US - Japan, fighting fires for 70 years
YOKOTA AIR BASE - Japan -- On October 24, 2015, team Yokota members gathered at the base's main fire station to celebrate the 70th anniversary of the Yokota's fire emergency services.
During the celebration, the 374th Civil Engineer Squadron fire department gave the Yokota community an opportunity to have fun while learning important fire prevention tips.
This anniversary is especially noteworthy as it serves as a reminder that Airmen were fighting fires at Yokota before they were called Airmen. The formally known Yokota Army Air Base fire department was established two years prior to the Air Force being recognized as a separate service.
Though many things about the fire department have changed since 1945, one thing has remained prominent.
"We have been working alongside our host nation since the inception of the department," said Tech. Sgt. Stephen Sanabria, 374th CES firefighter. "In addition, we have also been mutual aid partners with the off base fire departments for over 50 years."
The reason for this partnership is clear. Fire spreads. What started as an on-base fire could potentially spread off base, or vise-versa. Yokota's fire emergency services recognized early on that successful fire prevention was dependent on a strong relationship between Yokota and its local townships.
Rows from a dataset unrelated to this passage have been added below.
(** Dynamic dispatch on the value an interface holds. *)
#[export] Instance condition_Condition : Condition condition := {|
  ID c := match c with CThreshold c => ID c | CSpike c => ID c | CAbsence c => ID c end;
  Kind c := match c with CThreshold c => Kind c | CSpike c => Kind c | CAbsence c => Kind c end;
  Label c := match c with CThreshold c => Label c | CSpike c => Label c | CAbsence c => Label c end;
  QueryOf c := match c with CThreshold c => QueryOf c | CSpike c => QueryOf c | CAbsence c => QueryOf c end;
  Evaluate c := match c with CThreshold c => Evaluate c | CSpike c => Evaluate c | CAbsence c => Evaluate c end;
  Unavailable c :=
    match c with CThreshold c => Unavailable c | CSpike c => Unavailable c | CAbsence c => Unavailable c end;
  Downward c := match c with CThreshold c => Downward c | CSpike c => Downward c | CAbsence c => Downward c end;
|}.

Definition NewCondition (spec : ConditionSpec) (step : Z) : res condition :=
  if String.eqb (cs_ID spec) "" then Err (alerting_err ErrInvalidParams "a condition needs an id")
  else if String.eqb (cs_Type spec) KindGroup || negb (Nat.eqb (List.length (cs_Conditions spec)) 0)
  then Err (alerting_err ErrNestedConditions ("condition " ++ quote (cs_ID spec)))
  else
    metric ← LookupMetric (cs_Source spec) (cs_Metric spec);
    let agg := if String.eqb (cs_Aggregate spec) "" then DefaultAggregate metric else cs_Aggregate spec in
    if negb (Allows metric agg) then
      Err (alerting_err ErrInvalidParams (m_Name metric ++ " does not take " ++ agg))
    else
      let base := mkBase spec metric agg step in
      if String.eqb (cs_Type spec) KindThreshold then CThreshold <$> newThreshold base
      else if String.eqb (cs_Type spec) KindSpike then CSpike <$> newSpike base
      else if String.eqb (cs_Type spec) KindAbsence then CAbsence <$> newAbsence base
      else Err (alerting_err ErrUnknownCondition (quote (cs_Type spec) ++ " on condition " ++ quote (cs_ID spec))).

(** ** What building establishes *)
Lemma newThreshold_ok base c :
  newThreshold base = Ok c ->
  t_base c = base /\ 1 <= tp_WindowBuckets (t_params c) /\
  tp_MinSamples (t_params c) <= tp_WindowBuckets (t_params c).
Proof.
  unfold newThreshold. intros (p & _ & H)%res_bind_ok. cbv zeta in H.
  destruct (negb _); [done|].
  set (w := if tp_WindowBuckets p <=? 0 then _ else _) in *.
  set (m := if tp_MinSamples p <=? 0 then _ else _) in *.
  destruct (Z.ltb_spec w m); [done|]. injection H as <-. cbn [t_base t_params tp_WindowBuckets tp_MinSamples].
  split; [done|]. split; [|lia]. subst w. unfold defaultThresholdWindow. destruct (Z.leb_spec (tp_WindowBuckets p) 0); lia.
Qed.

Lemma newSpike_ok base c :
  newSpike base = Ok c ->
  s_base c = base /\
  let p := s_params c in
  1 <= sp_MinSamples p <= sp_WindowBuckets p /\ 1 <= sp_BaselineBuckets p /\ 0 <= sp_GuardBuckets p /\
  1 <= sp_MinBaseline p /\
  (exists p0, decodeParams (cs_Params (spec base)) zero_spike decode_spike = Ok p0 /\
     p = applySpikeDefaults (if String.eqb (sp_Direction p0) "" then with_direction p0 DirectionUp else p0) (metric base)).
Proof.
  unfold newSpike. intros (p0 & Hp0 & H)%res_bind_ok. cbv zeta in H.
  set (p := if String.eqb (sp_Direction p0) "" then _ else _) in *.
  destruct (negb _ && _); [done|].
  destruct (Z.ltb_spec (sp_WindowBuckets (applySpikeDefaults p (metric base)))
    (sp_MinSamples (applySpikeDefaults p (metric base)))); [done|]. injection H as <-. split; [done|].
  cbn [s_params]. cbv zeta. split; [|split; [|split; [|split; [|by exists p0]]]]; [split; [|done]|..];
    cbn [applySpikeDefaults sp_MinSamples sp_WindowBuckets sp_BaselineBuckets sp_GuardBuckets sp_MinBaseline];
    unfold defaultBaseline, defaultGuardBuckets, defaultMinBaseline;
    repeat match goal with
    | |- context[?a <=? ?b] => destruct (Z.leb_spec a b)
    | |- context[?a <? ?b] => destruct (Z.ltb_spec a b)
    | |- context[?a =? ?b] => destruct (Z.eqb_spec a b)
    end; lia.
Qed.

Lemma newAbsence_ok base c :
  newAbsence base = Ok c ->
  a_base c = base /\ let p := a_params c in
  1 <= ap_ForBuckets p /\ 1 <= ap_MinBaseline p <= ap_BaselineBuckets p.
Proof.
  unfold newAbsence. intros (p0 & _ & H)%res_bind_ok. cbv zeta in H.
  match type of H with (if ?a <? ?b then _ else _) = _ => destruct (Z.ltb_spec a b); [done|] end.
  injection H as <-. split; [done|]. cbn [a_params ap_ForBuckets ap_MinBaseline ap_BaselineBuckets] in *.
  unfold defaultAbsenceFor, defaultAbsenceBaseline, defaultBaseline in *.
  destruct (Z.leb_spec (ap_ForBuckets p0) 0), (Z.leb_spec (ap_MinBaseline p0) 0); lia.
Qed.

(** How many buckets back from the closed instant a condition reads. *)
Definition lookback (c : condition) : Z :=
  match c with
  | CThreshold c => tp_WindowBuckets (t_params c)
  | CSpike c => let p := s_params c in
      sp_WindowBuckets p + sp_GuardBuckets p + sp_BaselineBuckets p + sp_WindowBuckets p - 1
  | CAbsence c => ap_ForBuckets (a_params c) + ap_BaselineBuckets (a_params c)
  end.
Definition base_of (c : condition) : conditionBase :=
  match c with CThreshold c => t_base c | CSpike c => s_base c | CAbsence c => a_base c end.

Lemma NewCondition_ok sp st c :
  NewCondition sp st = Ok c ->
  exists m ag, LookupMetric (cs_Source sp) (cs_Metric sp) = Ok m /\ Allows m ag = true /\
    base_of c = mkBase sp m ag st /\
    match c with
    | CThreshold c => newThreshold (mkBase sp m ag st) = Ok c
    | CSpike c => newSpike (mkBase sp m ag st) = Ok c
    | CAbsence c => newAbsence (mkBase sp m ag st) = Ok c
    end.
Proof.
  unfold NewCondition. destruct (String.eqb (cs_ID sp) ""); [done|]. destruct (_ || _); [done|].
  intros (m & Hm & H)%res_bind_ok. cbv zeta in H.
  set (ag := if String.eqb (cs_Aggregate sp) "" then _ else _) in *.
  destruct (Allows m ag) eqn:Ha; [|done]. cbn [negb] in H. exists m, ag.
  split; [done|]. split; [done|].
  destruct (String.eqb (cs_Type sp) KindThreshold).
  { destruct (newThreshold _) as [c0|] eqn:Hc; [|done]. injection H as <-.
    split; [simpl; by apply newThreshold_ok in Hc as [-> _]|done]. }
  destruct (String.eqb (cs_Type sp) KindSpike).
  { destruct (newSpike _) as [c0|] eqn:Hc; [|done]. injection H as <-.
    split; [simpl; by apply newSpike_ok in Hc as [-> _]|done]. }
  destruct (String.eqb (cs_Type sp) KindAbsence); [|done].
  destruct (newAbsence _) as [c0|] eqn:Hc; [|done]. injection H as <-.
  split; [simpl; by apply newAbsence_ok in Hc as [-> _]|done].
Qed.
"This past year alone we've trained with the Fussa, Mizuho and Akishima city fire departments," Sanabria said, mentioning 3 of 5 cities that border the base. "We have and will continue to exercise with every township in the local area."
Yokota's fire emergency services has found that that everyone brings something unique and critical to the fight.
"Each entity that we train alongside possesses something we don't: aerial firefighting, specialized rescue teams, etc.," Sanabria said. "Fortunately, by training with our partners on a continual basis, we've ensured that our guys are well equipped to stand and fight, on or off base, with our partners."
Tetsuaki Nihei, a 374th Civil Engineer Squadron fire emergency services crew chief, revealed that he has been working alongside Yokota Airmen for 25 years.
"There is no wall between us," said Nihei. "This is my normal, everyday life. I don't face my coworkers and say 'oh, you're an American firefighter or oh you're a Japanese firefighter. Our goal is all the same - saving someone's life, saving property...it doesn't matter if you're Japanese or American. If you're in trouble, everyone here is working to save you."
If the base's fire department's past is indicative of its future, then Yokota members can rest assured knowing that their safety are in good hands.